I am looking to find the best way to update an existing delta table from a dataframe.
As an example, I have the following delta table:
Id | ROUTE_ID | ORIGIN | DEST | CARIER | RANK | CARGO_TYPE | TRANIST_T | FREQ | VALID_FROM | VALID_TO | SUBMISSION_DATE |
---|---|---|---|---|---|---|---|---|---|---|---|
25838 | 1 | CPH | DUB | SAS | 1 | G | 3 | 7 | 2022-10-01 | 2023-01-30 | 2020-03-13 |
25839 | 2 | CPH | DUB | SAS | 2 | G | 3 | 7 | 2022-10-01 | 2023-01-30 | 2020-03-13 |
and here is the new dataframe rows:
ORIGIN | DEST | CARIER | RANK | CARGO_TYPE | TRANIST_T | FREQ | VALID_FROM | VALID_TO | SUBMISSION_DATE |
---|---|---|---|---|---|---|---|---|---|
CPH | DUB | SAS | 1 | G | 3 | 7 | 2023-02-01 | 2023-06-30 | 2023-02-01 |
CPH | DUB | SAS | 2 | G | 3 | 7 | 2023-02-01 | 2023-06-30 | 2023-02-01 |
The logic is to update existing rows in the delta table based on the following, so the matching rows in the delta table are updated (VALID_TO column) or not depending if they meet the logic, else the row rows are added to the delta table.

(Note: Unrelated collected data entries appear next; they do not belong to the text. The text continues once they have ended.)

(* ===== verification/RemediationProps.v ===== *)
(** Corrections are planned only for confirmed root causes, queued only under an
    active mission and a policy permit, and rolled back when validation fails. *)

From S2P Require Import Prelude Json Sha256 Schema Files Storage Ledger LedgerProps Engine Tokens TokenProps.
From S2P Require Import Policy PolicyProps Observability Diagnosis DiagnosisProps Checkpoints CheckpointProps.
From S2P Require Import Remediation.

Section remediation_props.
Context `{JsonText, Entropy}.
Context (audited : bool) (guard : PolicyGuard) (ws_root cp_root : path).

(** ** Steps that leave the files alone *)
Lemma files_incident_row id : respects same_files (incident_row_of id).
Proof. unfold incident_row_of. solve_respects. Qed.
Hint Resolve files_incident_row : respects.
Lemma files_set_incident id st now : respects same_files (set_incident_state id st now).
Proof. unfold set_incident_state, incident. solve_respects. Qed.
Lemma files_evidence kind payload mid ts : respects same_files (evidence audited kind payload mid ts).
Proof. unfold evidence. solve_respects. Qed.
Lemma files_correction_row id : respects same_files (correction_row_of id).
Proof. unfold correction_row_of. solve_respects. Qed.
Lemma files_get_task id : respects same_files (get_task id).
Proof. unfold get_task. solve_respects. Qed.
Lemma files_for_task m t : respects same_files (for_task ws_root m t).
Proof. unfold for_task, safe_component. solve_respects. Qed.
Lemma files_parsed_dict text : respects same_files (parsed_dict text).
Proof. unfold parsed_dict, parsed. solve_respects. Qed.
Lemma files_cp_get id : respects same_files (cp_get cp_root id).
Proof. unfold cp_get, item_str. solve_respects. Qed.
Lemma files_run_checks ws st rules : respects same_files (run_checks ws st rules).
Proof. unfold run_checks, chain_checks, verify_chain. solve_respects. Qed.

(** Reads that leave the world alone. *)
Lemma query_pure {A} (f : DB → A) : respects eq (query f).
Proof. by intros w. Qed.
Hint Resolve query_pure : respects.
Lemma pure_run {A} (m : IO A) w r w' : respects eq m → m w = (r, w') → w' = w.
Proof. intros Hm E. symmetry. exact (respects_run _ _ _ _ _ Hm E). Qed.
Lemma cp_get_inv id w c w' :
  cp_get cp_root id w = (Ok c, w') → w' = w ∧ inside cp_root (cr_path c) = true.
Proof.
  intros E. split.
  - refine (pure_run _ _ _ _ _ E). unfold cp_get, item_str. solve_respects.
  - unfold cp_get in E. apply bind_Ok_inv in E as (? & ? & [Hi%negb_false_iff ->]%raise_if_Ok_inv & E).
    rewrite bind_gets_run in E. destruct (_ !! _) as [text|]; [|done]. destruct (loads text) as [[]|]; try done.
    do 4 (apply bind_Ok_inv in E as (? & ? & _ & E)). by injection E as <- _.
Qed.
Lemma for_task_inv m t w ws w' :
  for_task ws_root m t w = (Ok ws, w') → w' = w ∧ ∃ x, ws = ws_root ++ x.
Proof.
  intros E. split.
  - refine (pure_run _ _ _ _ _ E). unfold for_task, safe_component. solve_respects.
  - unfold for_task in E. do 3 (apply bind_Ok_inv in E as (? & ? & _ & E)). injection E as <- _. by eexists.
Qed.
Lemma inside_extend root p : inside root p = true → ∃ x, p = root ++ x.
Proof. intros [[x ->] _]%bool_decide_eq_true. by exists x. Qed.

(** The rest of [validate] after the rollback decision leaves the files alone. *)
Lemma clear_apart ws p files : apart ws p → subtree p (clear ws files) = subtree p files.
Proof. intros Ha. apply map_eq. intros rel. rewrite !lookup_subtree, lookup_clear. by rewrite apart_strip. Qed.

(** The first check is that the task completed. *)
Lemma run_checks_head ws st rules w checks w' :
  run_checks ws st rules w = (Ok checks, w') →
  ∃ rest, checks = {| ck_name := "task_completed"; ck_passed := st =s "COMPLETED"; ck_detail := st |} :: rest.
Proof.
  unfold run_checks. intros Hrun.
  do 6 (apply bind_Ok_inv in Hrun as (? & ? & _ & Hrun)). injection Hrun as <- _. by eexists.
Qed.

(** What [restore] does once it returns. *)
Lemma cp_restore_Ok c ws w w' :
  cp_restore ws_root cp_root c ws w = (Ok tt, w') →
  (∃ wv, cp_verify cp_root c w = (Ok true, wv))
  ∧ subtree ws (w_files w') = subtree (cr_path c ++ ["data"]) (clear ws (w_files w))
  ∧ ∀ p, strip_prefix ws p = None → w_files w' !! p = w_files w !! p.
Proof.
  unfold cp_restore. intros Hrun.
  apply bind_Ok_inv in Hrun as (? & ? & [_ ->]%raise_if_Ok_inv & Hrun).
  apply bind_Ok_inv in Hrun as (ok & wv & Hv & Hrun).
  assert (w_files wv = w_files w) as Fv.
  { revert Hv. unfold cp_verify, gets, mbind, M_bind, lift_result. destruct (inside _ _); simpl; [|by intros [= _ <-]].
    destruct (_ !! _); by intros [= _ <-]. }
  apply bind_Ok_inv in Hrun as (? & ? & [Hok%negb_false_iff ->]%raise_if_Ok_inv & Hrun). subst ok.
  rewrite !bind_modify_run in Hrun.
  apply bind_Ok_inv in Hrun as (? & w2 & (_ & _ & _ & F & _)%audit_Ok_run & Hrun). injection Hrun as <-.
  cbn [w_files with_files] in F. rewrite Fv in F. rewrite F. split_and!; [by exists wv|apply subtree_restore|].
  intros p Hp. rewrite lookup_graft_out, lookup_clear by done. by rewrite Hp.
Qed.

(** A correction that does not validate is rolled back: when [validate]
    returns, it passed exactly when every check passed, among them that the
    task completed; a passed validation changes no file; after a failed one the
    stored checkpoint of the correction was intact and the task's workspace
    holds exactly the checkpoint's data, with nothing outside it touched. *)
Theorem validate_rolls_back cid now w v w'
    (Hapart : apart ws_root cp_root)
    (Hrun : validate audited ws_root cp_root cid now w = (Ok v, w')) :
  vr_passed v = forallb ck_passed (vr_checks v) ∧ vr_rolled_back v = negb (vr_passed v)
  ∧ ∃ row t task_id checkpoint_id c ws wm wx,
      find_row co_id cid (diag_corrections (w_db w)) = Some row
      ∧ co_task_id row = Some task_id ∧ co_checkpoint_id row = Some checkpoint_id
      ∧ find_row t_id task_id (tasks (w_db w)) = Some t
      ∧ for_task ws_root (co_mission_id row) task_id w = (Ok ws, wm)
      ∧ cp_get cp_root checkpoint_id wx = (Ok c, wx) ∧ w_files wx = w_files w
      ∧ (vr_passed v = true → t_state t = "COMPLETED" ∧ w_files w' = w_files w)
      ∧ (vr_passed v = false →
           (∃ wv, cp_verify cp_root c wx = (Ok true, wv))
           ∧ subtree ws (w_files w') = subtree (cr_path c ++ ["data"]) (w_files w)
           ∧ ∀ p, strip_prefix ws p = None → w_files w' !! p = w_files w !! p).
Proof.
  unfold validate in Hrun. apply bind_Ok_inv in Hrun as (row & w1 & Hrow & Hrun).
  unfold correction_row_of in Hrow. apply bind_Ok_inv in Hrow as (o & ? & [-> ->]%query_Ok_inv & Hrow).
  destruct (find_row co_id cid _) as [row'|] eqn:Hf; [|done]. injection Hrow as <- <-.
  destruct (nonempty (co_task_id row')) as [tid|] eqn:Et; [|done].
  destruct (nonempty (co_checkpoint_id row')) as [kid|] eqn:Ek; [|done].
  apply bind_Ok_inv in Hrun as (task & w2 & Htask & Hrun).
  assert (w2 = w) as -> by (refine (pure_run _ _ _ _ _ Htask); unfold get_task; solve_respects).
  destruct task as [[t payload]|]; [|done].
  assert (find_row t_id tid (tasks (w_db w)) = Some t) as Hft.
  { unfold get_task in Htask. apply bind_Ok_inv in Htask as (o & ? & [-> ->]%query_Ok_inv & Htask).
    destruct (find_row t_id tid _) as [t'|]; [|done]. destruct (loads _); [|done]. by injection Htask as <- _. }
  apply bind_Ok_inv in Hrun as (ws & w2 & Hws & Hrun). pose proof (for_task_inv _ _ _ _ _ Hws) as [-> [x ->]].
  apply bind_Ok_inv in Hrun as (rules & w2 & Hr & Hrun).
  pose proof (respects_run _ _ _ _ _ (files_parsed_dict _) Hr) as F2.
  apply bind_Ok_inv in Hrun as (checks & wx & Hc & Hrun).
  pose proof (respects_run _ _ _ _ _ (files_run_checks _ _ _) Hc) as F3.
  pose proof (run_checks_head _ _ _ _ _ _ Hc) as [rest Hhead]. cbv zeta in Hrun.
  apply bind_Ok_inv in Hrun as (c & w4 & Hcp & Hrun). pose proof (cp_get_inv _ _ _ _ Hcp) as [-> Hin].
  apply bind_Ok_inv in Hrun as (u & wr & Hroll & Hrun). destruct u.
  assert (v = {| vr_correction_id := cid; vr_passed := forallb ck_passed checks;
    vr_rolled_back := negb (forallb ck_passed checks); vr_evidence_id := vr_evidence_id v; vr_checks := checks |}
    ∧ w_files w' = w_files wr) as [Ev Fw].
  { split.
    - do 9 (apply bind_Ok_inv in Hrun as (? & ? & _ & Hrun)). injection Hrun as <- _. done.
    - refine (respects_run same_files _ _ _ _ _ Hrun). pose proof files_evidence. pose proof files_set_incident.
      solve_respects. }
  rewrite Ev. cbn [vr_passed vr_checks vr_rolled_back]. split_and!; try done.
  unfold same_files in *. rewrite F2 in F3.
  assert (∀ o s, nonempty o = Some s → o = Some s) as Hne
    by (intros [y|] s'; simpl; [destruct (y =s ""); [done|by intros [= ->]]|done]).
  exists row', t, tid, kid, c, (ws_root ++ x), w, wx. rewrite Fw. split_and!; auto.
  - intros Hp. rewrite Hp in Hroll. injection Hroll as <-. split; [|done].
    rewrite Hhead in Hp. simpl in Hp. apply andb_true_iff in Hp as [Hp _]. by apply String.eqb_eq.
  - intros Hp. rewrite Hp in Hroll. apply cp_restore_Ok in Hroll as (Hv & Hsub & Hout).
    split_and!; [done| |by rewrite <- F3]. rewrite Hsub, <- F3. apply clear_apart.
    apply inside_extend in Hin as [y ->]. rewrite <- app_assoc. by apply apart_extend.
Qed.

(** ** Steps that leave the corrections alone *)
Definition same_corrections : relation DB := λ d d', diag_corrections d' = diag_corrections d.
#[local] Instance same_corrections_preorder : PreOrder same_corrections.
Proof. split; [by intros d | intros x y z; unfold same_corrections; congruence]. Qed.
Lemma corrections_audit actor action mid payload now :
  respects (on_db same_corrections) (audit actor action mid payload now).
Proof. by apply audit_frame; [typeclasses eauto|]. Qed.
Hint Resolve corrections_audit : respects.
Lemma corrections_evaluate token request now :
  respects (on_db same_corrections) (evaluate_token guard token request now).
Proof. unfold evaluate_token, evaluate_verified, policy_record. io_respects. Qed.
Lemma corrections_submit m k p key prio n now :
  respects (on_db same_corrections) (engine_submit_task m k p key prio n now).
Proof. unfold engine_submit_task, submit_task, insert_task. io_respects. Qed.
Lemma corrections_create ws m t now : respects (on_db same_corrections) (cp_create ws_root cp_root ws m t now).
Proof. unfold cp_create. io_respects. Qed.
Lemma corrections_incident id st now : respects (on_db same_corrections) (set_incident_state id st now).
Proof. unfold set_incident_state. io_respects. Qed.

(** A correction enters the lab only under authority: when [queue] returns,
    the correction was PLANNED, its mission is stored in an active state, and
    the policy guard permitted the controller's token for remediation:authorize
    under an intact constitution, with no financial or security-disabling risk
    and with proven recovery for irreversible work; the correction is then
    QUEUED with its task and its checkpoint. *)
Theorem queue_gated cid token now w ref w'
    (Hrun : queue guard ws_root cp_root cid token now w = (Ok ref, w')) :
  ∃ row m risk p wv, find_row co_id cid (diag_corrections (w_db w)) = Some row ∧ co_state row = "PLANNED"
    ∧ find_row m_id (co_mission_id row) (missions (w_db w)) = Some m ∧ m_state m ∈ ACTIVE_MISSION_STATES
    ∧ loads (co_risk_json row) = Some (JObj risk)
    ∧ ia_verify (pg_identity guard) token (Some "remediation:authorize") now w = (Ok p, wv)
    ∧ has_scope p "remediation:authorize" = true
    ∧ constitution_ok (w_files w) (pg_constitution_path guard) (pg_expected_constitution_sha256 guard) = true
    ∧ (∀ k, k ∈ FINANCIAL_FLAGS → get_truthy risk k false = false)
    ∧ get_truthy risk "disables_security_control" false = false
    ∧ (get_truthy risk "irreversible" false = true → get_truthy risk "recovery_verified" false = true)
    ∧ cc_state ref = "QUEUED" ∧ is_Some (cc_task_id ref) ∧ is_Some (cc_checkpoint_id ref).
Proof.
  unfold queue in Hrun. apply bind_Ok_inv in Hrun as (row & w1 & Hrow & Hrun).
  unfold correction_row_of in Hrow. apply bind_Ok_inv in Hrow as (o & ? & [-> ->]%query_Ok_inv & Hrow).
  destruct (find_row co_id cid _) as [row'|] eqn:Hf; [|done]. injection Hrow as <- <-.
  apply bind_Ok_inv in Hrun as (? & ? & [Hst%negb_false_iff%String.eqb_eq ->]%raise_if_Ok_inv & Hrun).
  apply bind_Ok_inv in Hrun as (m & ? & [-> ->]%query_Ok_inv & Hrun).
  apply bind_Ok_inv in Hrun as (? & ? & [Hact ->]%raise_if_Ok_inv & Hrun).
  destruct (find_row m_id _ _) as [m|] eqn:Hm; [|done]. apply negb_false_iff, str_in_iff in Hact.
  apply bind_Ok_inv in Hrun as (risk & w2 & Hrisk & Hrun).
  assert (w2 = w ∧ loads (co_risk_json row') = Some (JObj risk)) as [-> Hl].
  { unfold parsed_dict, parsed in Hrisk. destruct (loads _) as [v|]; [|done].
    rewrite bind_ret_run in Hrisk. destruct v; try done. by injection Hrisk as <- <-. }
  apply bind_Ok_inv in Hrun as (d & w3 & Hd & Hrun).
  pose proof (respects_run _ _ _ _ _ (corrections_evaluate _ _ _) Hd) as C3.
  apply bind_Ok_inv in Hrun as (? & ? & [Hperm%negb_false_iff ->]%raise_if_Ok_inv & Hrun).
  apply evaluate_token_run in Hd as (? & ? & _ & _ & _ & _ & [[? _]|(p & wv & Hv & _ & ->)]); [congruence|].
  pose proof (proj1 (decide_permits_iff _ _ _) Hperm) as [Hcon Hall]. clear Hperm.
  apply bind_Ok_inv in Hrun as (argv & w4 & Hargv & Hrun).
  assert (w4 = w3) as -> by (unfold parsed in Hargv; destruct (loads _); [by injection Hargv|done]).
  apply bind_Ok_inv in Hrun as (tid & w5 & Hsub & Hrun).
  pose proof (respects_run _ _ _ _ _ (corrections_submit _ _ _ _ _ _ _) Hsub) as C5.
  apply bind_Ok_inv in Hrun as (ws & w6 & [-> _]%for_task_inv & Hrun).
  apply bind_Ok_inv in Hrun as (cp & w7 & Hcp & Hrun).
  pose proof (respects_run _ _ _ _ _ (corrections_create _ _ _ _) Hcp) as C7.
  apply bind_Ok_inv in Hrun as (when & w8 & Hn & Hrun).
  assert (w_db w8 = w_db w7) as C8 by (refine (steady_run _ _ _ _ _ Hn); auto with respects typeclass_instances).
  apply bind_Ok_inv in Hrun as (? & ? & [= _ <-] & Hrun).
  apply bind_Ok_inv in Hrun as (? & w9 & Hinc & Hrun).
  pose proof (respects_run _ _ _ _ _ (corrections_incident _ _ _) Hinc) as C9.
  apply bind_Ok_inv in Hrun as (? & w10 & Hau & Hrun).
  pose proof (respects_run _ _ _ _ _ (corrections_audit _ _ _ _ _) Hau) as C10.
  unfold correction_get, correction_row_of in Hrun. apply bind_Ok_inv in Hrun as (r & ? & Hr & [= <- <-]).
  apply bind_Ok_inv in Hr as (o & ? & [-> ->]%query_Ok_inv & Hr).
  assert (find_row co_id cid (diag_corrections (w_db w10))
          = Some (correction_set "QUEUED" (Some tid) (Some (cr_id cp)) when row')) as Hf'.
  { unfold on_db, same_corrections in *. rewrite C10, C9. simpl. rewrite C8, C7, C5, C3.
    by rewrite find_update_eq, Hf. }
  rewrite Hf' in Hr. injection Hr as <- <-.
  destruct Hall as [_ [Hs|Hs] Hfree Hsec _ Hrec _ _]; [done|].
  exists row', m, risk, p, wv. split_and!; try done.
  - intros k Hk. specialize (Hfree k Hk). unfold FINANCIAL_FLAGS in Hk.
    repeat (apply elem_of_cons in Hk as [->|Hk]; [revert Hfree; unfold is_true; simpl; by destruct (get_truthy risk _ _)|]).
    by apply elem_of_nil in Hk.
  - revert Hsec. unfold is_true. simpl. by destruct (get_truthy risk "disables_security_control" false).
  - revert Hrec. unfold is_true. simpl. intros Hrec Hi. rewrite Hi in Hrec. simpl in Hrec.
    destruct (get_truthy risk "recovery_verified" false); [done|]. by specialize (Hrec eq_refl).
Qed.
End remediation_props.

def update(row,df,valid_from_max):
try:
# find matching rows from the delta table
result = df.where(((df['ORIGIN'] == row['ORIGIN']) & (df['DEST'] == row['DEST']) & (df['CARIER'] == row['CARIER']) & (df['CARGO_TYPE'] == row['CARGO_TYPE']) & (df['VALID_FROM'] == valid_from_max)
if result.count() == 0:
# if no match is found add the new row to the insert list
insert_list.append(row.to_frame().T)
else:
# set the date vars
new_valid_from = row['VALID_FROM']
new_valid_to = row['VALID_TO']
last_valid_from = result.agg({'VALID_FROM':'max'}).collect()[0][0]
last_valid_to = result.agg({'VALID_TO':'max'}).collect()[0][0]
# checks for invalid conditions
if new_valid_to <= new_valid_from:
print('To Date Less Than From Date')
elif new_valid_from < last_valid_from:
print('New Can Not Start Earlier')
elif (new_valid_from > last_valid_from) & (new_valid_to < last_valid_to):
print('New Can Not Contained Within Last')
# checks for valid conditions
elif new_valid_from >= last_valid_to:
print("newValidFrom >= lastValidTo")
insert_list.append(row.to_frame().T)
elif new_valid_from > last_valid_from:
print("newValidFrom > lastValidFrom")
update_date = new_valid_from - relativedelta(days=1)
result['VALID_TO'] = update_date
result = result.withColumn("VALID_TO", F.lit(update_date))
update_list.append(result)
insert_list.append(row.to_frame().T)
else:
print("Unknown Record Combination")
except Exception as e:
print(e)
So the end results would be something like the following:
Id | ROUTE_ID | ORIGIN | DEST | CARIER | RANK | CARGO_TYPE | TRANIST_T | FREQ | VALID_FROM | VALID_TO | SUBMISSION_DATE |
---|---|---|---|---|---|---|---|---|---|---|---|
25838 | 1 | CPH | DUB | SAS | 1 | G | 3 | 7 | 2022-10-01 | 2023-01-30 | 2020-03-13 |
25839 | 2 | CPH | DUB | SAS | 2 | G | 3 | 7 | 2022-10-01 | 2023-01-30 | 2020-03-13 |
0 | 1 | CPH | DUB | SAS | 1 | G | 4 | 7 | 2023-02-01 | 2023-06-30 | 2023-02-01 |
0 | 2 | CPH | DUB | EIR | 2 | G | 3 | 6 | 2023-02-01 | 2023-06-30 | 2023-02-01 |
So my initial thoughts is to have a temp insert and update list which are populated as part of the update function.
update_df = reduce(DataFrame.unionAll, update_list)
insert_df = pd.concat(insert_list)
update_df = update_df.drop_duplicates()
I would then apply merge and apply from the update_df and insert_df to the delta table.
Any suggestions or tips if I am going in the right direction or there is a better way to apply the updates to the delta table based on the needed logic
Cheers